2. Likewise, to distinguish between academies
and seminaries on the basis of a solar/stellar division, with the former having
an upper-class connotation and the latter a classless one, as befitting the
study of religion.
3. Hence where polytechnics/technical colleges
are basically of the (mundane) World, universities are of the (purgatorial) Overworld, academies of the (diabolic) Behind, and
seminaries of the (divine) Beyond - at least in their bearing on Christian
teachings.
4. The naturalistic and
scientific nature of academies contrasts, as Devil to God, with the idealistic
and religious nature of seminaries.
5. The realistic and economic nature of
polytechnics/technical colleges contrasts, as woman to man, with the
materialistic and political nature of universities.
6. The doing nature of
academies; the taking nature of universities; the giving nature of technical
colleges; and the being nature of seminaries - soul, intellect, will, and
spirit.
7. An open society may, in its liberalism, have
academies, universities, technical colleges, and seminaries, but a closed
society that was orientated towards the Divine would build from technical
colleges to seminaries ... of a transcendent order (super-seminaries), doing
everything in its power to phase-out and/or scale-down universities and
(especially) academies. For where God
is, there can be no place for the Devil/man (to do/take), neither in learning
nor anything else.
8. A classless society is not established on the
basis of giving everybody an equal opportunity to 'better himself' in no matter
what context, but solely on the basis of phasing-out upper-class, middle-class,
and, ultimately, working-class alternatives to properly classless
criteria.

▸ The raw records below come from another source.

(* ===== verification/Stability.v ===== *)
(** * Two predicates on computations, closed under composition

    [nocommit m]: running [m] never changes what is committed.
    [keeps P m]: [m] keeps the property [P] of the tables, both in the session
    and in what is committed; [sound] is the case of integrity.  The hint databases [nocommit] and [sound] prove them
    by following the structure of a handler. *)

From stdpp Require Import base tactics list gmap strings.
From Stdlib Require Import ZArith Lia.
From S2P Require Import Prelude PyStd Effects Models Session Crud.

Create HintDb nocommit.
Create HintDb sound.

Section predicates.
Context {S : Type} `{SessionLaws S} `{Inputs}.
Implicit Types w : World S.

Definition nocommit {A} (m : M (World S) A) : Prop := ∀ w, durable (m w).2 = durable w.

(** [P] holds of the committed content, and of the session's view while the
    session is usable. *)
Definition holds (P : Tables → Prop) w : Prop :=
  P (durable w) ∧ (usable w = true → P (view w)).

Definition keeps (P : Tables → Prop) {A} (m : M (World S) A) : Prop :=
  ∀ w, holds P w → holds P (m w).2.

Context (P : Tables → Prop).

(** ** Structure *)

Lemma nocommit_ret {A} (a : A) : nocommit (mret a).
Proof. done. Qed.
Lemma nocommit_raise {A} e : nocommit (A := A) (raise e).
Proof. done. Qed.
Lemma nocommit_bind {A B} (m : M (World S) A) (f : A → M (World S) B) :
  nocommit m → (∀ a, nocommit (f a)) → nocommit (m ≫= f).
Proof.
  intros Hm Hf w. specialize (Hm w). unfold mbind, M_bind.
  destruct (m w) as [[a|e] w']; simpl in *; [by rewrite Hf|done].
Qed.
Lemma nocommit_fmap {A B} (f : A → B) (m : M (World S) A) : nocommit m → nocommit (f <$> m).
Proof. intros Hm w. specialize (Hm w). unfold fmap, M_fmap. by destruct (m w) as [[a|e] w']. Qed.
Lemma nocommit_try {A} (m : M (World S) A) h :
  nocommit m → (∀ e, nocommit (h e)) → nocommit (try_catch m h).
Proof.
  intros Hm Hf w. specialize (Hm w). unfold try_catch.
  destruct (m w) as [[a|e] w']; simpl in *; [done|by rewrite Hf].
Qed.
Lemma nocommit_raise_if b e : nocommit (raise_if b e).
Proof. by destruct b. Qed.
Lemma nocommit_require {A} (o : option A) e : nocommit (require o e).
Proof. by destruct o. Qed.
Lemma nocommit_lift {A} (r : A + Exn) : nocommit (lift r).
Proof. by destruct r. Qed.

Lemma keeps_ret {A} (a : A) : keeps P (mret a).
Proof. intros w Hw. exact Hw. Qed.
Lemma keeps_raise {A} e : keeps P (A := A) (raise e).
Proof. intros w Hw. exact Hw. Qed.
Lemma keeps_bind {A B} (m : M (World S) A) (f : A → M (World S) B) :
  keeps P m → (∀ a, keeps P (f a)) → keeps P (m ≫= f).
Proof.
  intros Hm Hf w Hw. specialize (Hm w Hw). unfold mbind, M_bind.
  destruct (m w) as [[a|e] w']; simpl in *; [by apply Hf|done].
Qed.
Lemma keeps_fmap {A B} (f : A → B) (m : M (World S) A) : keeps P m → keeps P (f <$> m).
Proof. intros Hm w Hw. specialize (Hm w Hw). unfold fmap, M_fmap. by destruct (m w) as [[a|e] w']. Qed.
Lemma keeps_try {A} (m : M (World S) A) h :
  keeps P m → (∀ e, keeps P (h e)) → keeps P (try_catch m h).
Proof.
  intros Hm Hf w Hw. specialize (Hm w Hw). unfold try_catch.
  destruct (m w) as [[a|e] w']; simpl in *; [done|by apply Hf].
Qed.
Lemma keeps_raise_if b e : keeps P (raise_if b e).
Proof. destruct b; intros w Hw; exact Hw. Qed.
Lemma keeps_require {A} (o : option A) e : keeps P (require o e).
Proof. destruct o; intros w Hw; exact Hw. Qed.
Lemma keeps_lift {A} (r : A + Exn) : keeps P (lift r).
Proof. destruct r; intros w Hw; exact Hw. Qed.

(** ** Primitive effects *)

Lemma nocommit_utcnow : nocommit utcnow. Proof. done. Qed.
Lemma nocommit_now_aware : nocommit now_aware. Proof. done. Qed.
Lemma nocommit_uuid4 : nocommit uuid4. Proof. done. Qed.
Lemma nocommit_token_bytes : nocommit token_bytes. Proof. done. Qed.
Lemma nocommit_query {A} (q : Tables → A) : nocommit (query q).
Proof. intros w. unfold query. by destruct (usable w). Qed.
Lemma nocommit_query_page {A} k l (q : Tables → list A) : nocommit (query_page k l q).
Proof.
  apply nocommit_bind; [apply nocommit_query|intros a].
  apply nocommit_bind; [apply nocommit_raise_if|intros ?; apply nocommit_ret].
Qed.
Lemma nocommit_exec u : nocommit (exec u).
Proof.
  intros w. unfold exec. destruct (usable w); [|done].
  destruct (u (view w)); simpl; by autorewrite with world.
Qed.
Lemma nocommit_rollback : nocommit rollback.
Proof. intros w. simpl. by autorewrite with world. Qed.
Lemma nocommit_get_db {A} (m : M (World S) A) : nocommit m → nocommit (get_db m).
Proof. intros Hm w. rewrite get_db_durable, Hm. by autorewrite with world. Qed.

Lemma keeps_utcnow : keeps P utcnow. Proof. intros w Hw. exact Hw. Qed.
Lemma keeps_now_aware : keeps P now_aware. Proof. intros w Hw. exact Hw. Qed.
Lemma keeps_uuid4 : keeps P uuid4. Proof. intros w Hw. exact Hw. Qed.
Lemma keeps_token_bytes : keeps P token_bytes. Proof. intros w Hw. exact Hw. Qed.
Lemma keeps_query {A} (q : Tables → A) : keeps P (query q).
Proof. intros w Hw. unfold query. by destruct (usable w). Qed.
Lemma keeps_query_page {A} k l (q : Tables → list A) : keeps P (query_page k l q).
Proof.
  apply keeps_bind; [apply keeps_query|intros a].
  apply keeps_bind; [apply keeps_raise_if|intros ?; apply keeps_ret].
Qed.
Lemma keeps_exec u : (∀ t t', P t → u t = inl t' → P t') → keeps P (exec u).
Proof.
  intros Hok w [Hd Hv]. unfold exec. destruct (usable w) eqn:Hu; [|simpl; split; [done|by rewrite Hu]].
  destruct (u (view w)) as [t|c] eqn:Ht; simpl; split; autorewrite with world; try done.
  intros _. by eapply Hok; [apply Hv|].
Qed.
Lemma keeps_rollback : keeps P rollback.
Proof. intros w [Hd _]. simpl. split; by autorewrite with world. Qed.
Lemma keeps_commit : keeps P commit.
Proof.
  intros w [Hd Hv]. unfold commit. destruct (usable w) eqn:Hu; simpl; split; autorewrite with world;
    rewrite ?Hu; auto.
Qed.
Lemma inv_reopen w : P (durable w) → holds P (reopen w).
Proof. intros Hok. split; by autorewrite with world. Qed.
Lemma keeps_get_db {A} (m : M (World S) A) w :
  keeps P m → P (durable w) → P (durable (get_db m w).2).
Proof. intros Hm Hok. rewrite get_db_durable. by apply Hm, inv_reopen. Qed.
End predicates.

Notation inv := (holds db_ok).
Notation sound := (keeps db_ok).

(** ** The operations of [CRUDBase] *)

Section crud.
Context {S : Type} `{SessionLaws S} `{Inputs}.
Context {R : Type} `{OrmLaws R} `{EqDecision R}.

Lemma nocommit_get i : nocommit (S := S) (get R i).
Proof. apply nocommit_query. Qed.
Lemma nocommit_get_multi a b : nocommit (S := S) (get_multi R a b).
Proof. apply nocommit_query_page. Qed.
Lemma nocommit_create mk : nocommit (S := S) (create (R := R) mk).
Proof.
  unfold create. repeat (apply nocommit_bind; [|intros ?]).
  - apply nocommit_uuid4.
  - apply nocommit_utcnow.
  - apply nocommit_utcnow.
  - apply nocommit_exec.
  - apply nocommit_ret.
Qed.
Lemma nocommit_flush_row (r r' : R) : nocommit (S := S) (flush_row r r').
Proof.
  unfold flush_row. case_decide; [apply nocommit_ret|].
  repeat (apply nocommit_bind; [|intros ?]).
  - apply nocommit_utcnow.
  - apply nocommit_exec.
  - apply nocommit_ret.
Qed.
Lemma nocommit_update (r : R) patch : nocommit (S := S) (update r patch).
Proof.
  unfold update. destruct (patch r); [apply nocommit_flush_row|].
  apply nocommit_bind; [apply nocommit_exec|intros ?; apply nocommit_ret].
Qed.
Lemma nocommit_delete_record `{!Deletable R} i : nocommit (S := S) (delete_record R i).
Proof.
  unfold delete_record. apply nocommit_bind; [apply nocommit_get|]. intros [r|]; [|apply nocommit_ret].
  apply nocommit_bind; [apply nocommit_exec|intros ?; apply nocommit_ret].
Qed.

Lemma keeps_get P i : keeps (S := S) P (get R i).
Proof. apply keeps_query. Qed.
Lemma keeps_get_multi P a b : keeps (S := S) P (get_multi R a b).
Proof. apply keeps_query_page. Qed.

(** A property blind to the table of [R] survives every write of an [R]. *)
Section blind.
Context (P : Tables → Prop) (Hblind : ∀ (m : gmap Uuid R) t, P t → P (set_table m t)).

Lemma keeps_put_row (r : R) : keeps (S := S) P (exec (put_row r)).
Proof. apply keeps_exec. intros t t' Ht [-> _]%put_row_eq. by apply Hblind. Qed.
Lemma keeps_create mk : keeps (S := S) P (create (R := R) mk).
Proof.
  unfold create. repeat (apply keeps_bind; [|intros ?]);
    auto using keeps_uuid4, keeps_utcnow, keeps_ret.
  apply keeps_exec. intros t t' Ht (_ & -> & _)%insert_row_eq. by apply Hblind.
Qed.
Lemma keeps_flush_row (r r' : R) : keeps (S := S) P (flush_row r r').
Proof.
  unfold flush_row. case_decide; [apply keeps_ret|].
  repeat (apply keeps_bind; [|intros ?]); auto using keeps_utcnow, keeps_put_row, keeps_ret.
Qed.
End blind.

Lemma put_row_sound (Hmo : ∀ t, db_ok t → model_ok R t) (r : R) :
  keeps (S := S) db_ok (exec (put_row r)).
Proof. apply keeps_exec. intros t t' Hok. apply put_row_ok; auto. Qed.

Lemma sound_create (Hmo : ∀ t, db_ok t → model_ok R t) mk : keeps (S := S) db_ok (create (R := R) mk).
Proof.
  unfold create. repeat (apply keeps_bind; [|intros ?]).
  - apply keeps_uuid4.
  - apply keeps_utcnow.
  - apply keeps_utcnow.
  - apply keeps_exec. intros t t' Hok. apply insert_row_ok; auto.
  - apply keeps_ret.
Qed.
Lemma sound_flush_row (Hmo : ∀ t, db_ok t → model_ok R t) (r r' : R) :
  keeps (S := S) db_ok (flush_row r r').
Proof.
  unfold flush_row. case_decide; [apply keeps_ret|].
  repeat (apply keeps_bind; [|intros ?]).
  - apply keeps_utcnow.
  - by apply put_row_sound.
  - apply keeps_ret.
Qed.
Lemma sound_update (Hmo : ∀ t, db_ok t → model_ok R t) (r : R) patch :
  keeps (S := S) db_ok (update r patch).
Proof.
  unfold update. destruct (patch r); [by apply sound_flush_row|].
  apply keeps_bind; [by apply keeps_exec|intros ?; apply keeps_ret].
Qed.
Lemma sound_delete_record `{!Deletable R, !DeletableLaws R} i : keeps (S := S) db_ok (delete_record R i).
Proof.
  unfold delete_record. apply keeps_bind; [apply keeps_get|]. intros [r|]; [|apply keeps_ret].
  apply keeps_bind; [|intros ?; apply keeps_ret].
  apply keeps_exec. intros t t' Hok [= <-]. by apply delete_row_ok.
Qed.
End crud.

#[export] Hint Resolve nocommit_ret nocommit_raise nocommit_raise_if nocommit_require nocommit_lift
  nocommit_utcnow nocommit_now_aware nocommit_uuid4 nocommit_token_bytes nocommit_query nocommit_query_page nocommit_exec
  nocommit_rollback nocommit_get nocommit_get_multi nocommit_create nocommit_flush_row
  nocommit_update nocommit_delete_record : nocommit.
#[export] Hint Resolve keeps_ret keeps_raise keeps_raise_if keeps_require keeps_lift
  keeps_utcnow keeps_now_aware keeps_uuid4 keeps_token_bytes keeps_query keeps_query_page
  keeps_rollback keeps_commit keeps_get keeps_get_multi : sound.
#[export] Hint Extern 1 (sound (create _)) => apply sound_create; auto with db : sound.
#[export] Hint Extern 1 (sound (flush_row _ _)) => apply sound_flush_row; auto with db : sound.
#[export] Hint Extern 1 (sound (update _ _)) => apply sound_update; auto with db : sound.
#[export] Hint Extern 1 (sound (delete_record _ _)) => apply sound_delete_record : sound.

(** What follows or handles without committing leaves the committed content. *)
Section tails.
Context {S : Type} `{SessionLaws S} `{Inputs}.
Implicit Types w : World S.

Lemma post_bind_tail {A B} (m : M (World S) A) (f : A → M (World S) B) w (Q : Tables → Prop) :
  (∀ a, nocommit (f a)) → post m w (λ _ w', Q (durable w')) →
  post (m ≫= f) w (λ _ w', Q (durable w')).
Proof.
  intros Hf Hm. apply post_bind. eapply post_mono; [exact Hm|]. intros [a|e] w' HQ; [|done].
  unfold post. pose proof (Hf a w') as Hd. destruct (f a w') as [r w2]. simpl in Hd. by rewrite Hd.
Qed.
Lemma post_try_tail {A} (m : M (World S) A) h w (Q : Tables → Prop) :
  (∀ e, nocommit (h e)) → post m w (λ _ w', Q (durable w')) →
  post (try_catch m h) w (λ _ w', Q (durable w')).
Proof.
  intros Hf Hm. apply post_try. eapply post_mono; [exact Hm|]. intros [a|e] w' HQ; [done|].
  unfold post. pose proof (Hf e w') as Hd. destruct (h e w') as [r w2]. simpl in Hd. by rewrite Hd.
Qed.
End tails.

(** Follow the structure of a handler. *)
Ltac nocommit_step :=
  lazymatch goal with
  | |- nocommit (_ ≫= _) => apply nocommit_bind; [|intros ?]
  | |- nocommit (_ <$> _) => apply nocommit_fmap
  | |- nocommit (try_catch _ _) => apply nocommit_try; [|intros ?]
  | |- nocommit (get_db _) => apply nocommit_get_db
  | |- nocommit (if ?b then _ else _) => destruct b
  | |- nocommit (match ?x with _ => _ end) => destruct x
  | |- nocommit (let _ := _ in _) => cbv zeta
  | |- nocommit _ => solve [eauto with nocommit]
  end.
Ltac solve_nocommit := repeat nocommit_step.

Ltac sound_step :=
  lazymatch goal with
  | |- keeps _ (_ ≫= _) => apply keeps_bind; [|intros ?]
  | |- keeps _ (_ <$> _) => apply keeps_fmap
  | |- keeps _ (try_catch _ _) => apply keeps_try; [|intros ?]
  | |- keeps _ (if ?b then _ else _) => destruct b
  | |- keeps _ (match ?x with _ => _ end) => destruct x
  | |- keeps _ (exec _) => apply keeps_exec; [intros ? ? ? ?; simplify_eq; eauto with db]
  | |- keeps _ _ => solve [eauto with sound]
  end.
Ltac solve_sound := repeat sound_step.
(* ===== verification/Security.v ===== *)
(** * [core/security.py]: passwords and access tokens

    passlib and python-jose are third-party: their functions are the fields of
    [Passlib] and [Jose], with the documented behaviour the code relies on as
    laws.  [Toy] libraries at the end satisfy the laws, for witnesses. *)

From stdpp Require Import base tactics list strings.
From Stdlib Require Import ZArith Lia.
From S2P Require Import Prelude PyStd Effects Models Session Snapshot.

(** ** The libraries *)

Class Passlib := {
  (** [CryptContext(schemes=["bcrypt"]).hash], given the salt's random bytes *)
  pwd_hash : list N → string → string + Exn;
  (** [CryptContext.verify(plain, hash)] *)
  pwd_verify : string → string → bool + Exn
}.

Class PasslibLaws `{Passlib} : Prop := {
  verify_hash salt p h : pwd_hash salt p = inl h → pwd_verify p h = inl true;
  (** passlib rejects a password with [ValueError]s (a NUL, an excessive size) *)
  hash_errors salt p e : pwd_hash salt p = inr e → ∃ m, e = ValueError m
}.

(** The claims the backend puts into a token; [exp] in seconds. *)
Record Claims := mkClaims {
  c_exp : option Z;
  c_sub : option string
}.

#[global] Instance Claims_eq_dec : EqDecision Claims.
Proof. solve_decision. Defined.

Class Jose := {
  (** [jwt.encode] with the configured key and HS256 *)
  jwt_encode : Z → string → string;
  (** [jwt.decode] with the same key, at this second *)
  jwt_decode : Z → string → Claims + Exn;
  (** the exception class [jwt.PyJWTError], if the module has that attribute *)
  jwt_PyJWTError : option (Exn → bool)
}.

Class JoseLaws `{Jose} : Prop := {
  (** an encoded token decodes to its claims until it expires *)
  decode_encode nw e sub : (0 ≤ e < 2 ^ 63)%Z →
    jwt_decode nw (jwt_encode e sub) =
      if (e <? nw)%Z then inr ExpiredSignatureError else inl (mkClaims (Some e) (Some sub));
  (** a compact serialisation has two dots *)
  encode_nonempty e sub : jwt_encode e sub ≠ "";
  (** the exceptions of [jwt.decode] are jose's *)
  decode_errors nw t e : jwt_decode nw t = inr e → e = ExpiredSignatureError ∨ e = JWTError;
  (** python-jose has no attribute [PyJWTError] *)
  no_PyJWTError : jwt_PyJWTError = None
}.

(** ** Operations *)

Definition us_per_s : Z := 1000000.

(** [settings.JWT_ACCESS_TOKEN_EXPIRE_MINUTES]. *)
Definition JWT_ACCESS_TOKEN_EXPIRE_MINUTES : Z := 30.

Section security.
Context {S : Type} `{Session S} `{Inputs} `{Passlib} `{Jose}.

Definition create_password_hash (password : string) : M (World S) string :=
  salt ← token_bytes;
  lift (pwd_hash salt password).

Definition verify_password (plain_password hashed_password : string) : M (World S) bool :=
  lift (pwd_verify plain_password hashed_password).

(** [expires_delta] in microseconds; a zero [timedelta] is falsy. The claim
    is [timegm(expire.utctimetuple())]. *)
Definition create_access_token (subject : string) (expires_delta : option Z) : M (World S) string :=
  n ← utcnow;
  let delta := match expires_delta with
               | Some d => if (d =? 0)%Z then JWT_ACCESS_TOKEN_EXPIRE_MINUTES * 60 * us_per_s else d
               | None => JWT_ACCESS_TOKEN_EXPIRE_MINUTES * 60 * us_per_s
               end%Z in
  expire ← require (dt_add n delta) OverflowError;
  mret (jwt_encode (expire / us_per_s)%Z subject).
End security.

(** ** Libraries for witnesses *)

(** Passwords are stored with a marker; tokens print their expiry as 32
    hexadecimal digits before the subject. *)
#[global] Instance toy_passlib : Passlib := {|
  pwd_hash _ p := inl ("h:" +:+ p);
  pwd_verify p h := inl (String.eqb h ("h:" +:+ p))
|}.

#[global] Instance toy_passlib_laws : PasslibLaws.
Proof. split; [|done]. intros salt p h [= <-]. simpl. f_equal. apply String.eqb_refl. Qed.

#[global] Instance toy_jose : Jose := {|
  jwt_encode e sub := of_chars (hex_of 32 (Z.to_N e) ++ chars sub);
  jwt_decode nw t :=
    if bool_decide (List.length (take 32 (chars t)) = 32%nat) then
      match hex_digits_val 0 false (take 32 (chars t)) with
      | Some e => if (Z.of_N e <? nw)%Z then inr ExpiredSignatureError
                  else inl (mkClaims (Some (Z.of_N e)) (Some (of_chars (drop 32 (chars t)))))
      | None => inr JWTError
      end
    else inr JWTError;
  jwt_PyJWTError := None
|}.

#[global] Instance toy_jose_laws : JoseLaws.
Proof.
  split.
  - intros nw e sub He. unfold jwt_decode, jwt_encode, toy_jose.
    rewrite String.list_ascii_of_string_of_list_ascii.
    rewrite take_app_le, take_ge, drop_app_ge, hex_of_length, Nat.sub_diag, drop_0
      by (rewrite hex_of_length; lia).
    rewrite bool_decide_eq_true_2 by done.
    rewrite hex_of_val, N.mod_small.
    + rewrite Z2N.id by lia. by rewrite String.string_of_list_ascii_of_string.
    + change (16 ^ N.of_nat 32)%N with (Z.to_N (2 ^ 128)). apply Z2N.inj_lt; lia.
  - intros e sub Hn. apply (f_equal chars) in Hn. unfold jwt_encode, toy_jose in Hn.
    rewrite String.list_ascii_of_string_of_list_ascii in Hn.
    apply app_eq_nil in Hn as [Hn _]. by apply (f_equal List.length) in Hn; rewrite hex_of_length in Hn.
  - intros nw t e. simpl. repeat case_match; naive_solver.
  - done.
Qed.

For
classlessness is specifically religious and divine, and that which is neither
religious nor divine, in the true spiritual sense, is an obstacle to the
development of a classless society.
Hence the equalitarian permissiveness of contemporary Liberals is simply
a subversion of classlessness which, willy-nilly, perpetuates the class-bound
status quo.
9. What interests God, the Second Coming, is not
whether a working-class person is free to go to university and savour
traditional middle-class privileges, but whether, in spurning such freedoms,
the working class are in a position whereby they can be saved from their own
status to the transcendent divinity of the classless Beyond. Difficult as this may be when one is
literally working class, it would be next-to-impossible for those who had
abandoned the World for the lunar and/or solar regions of universities and
academies above. For even working-class
people who are too deeply into the World (including that of technical colleges)
cannot be saved to the classless Beyond.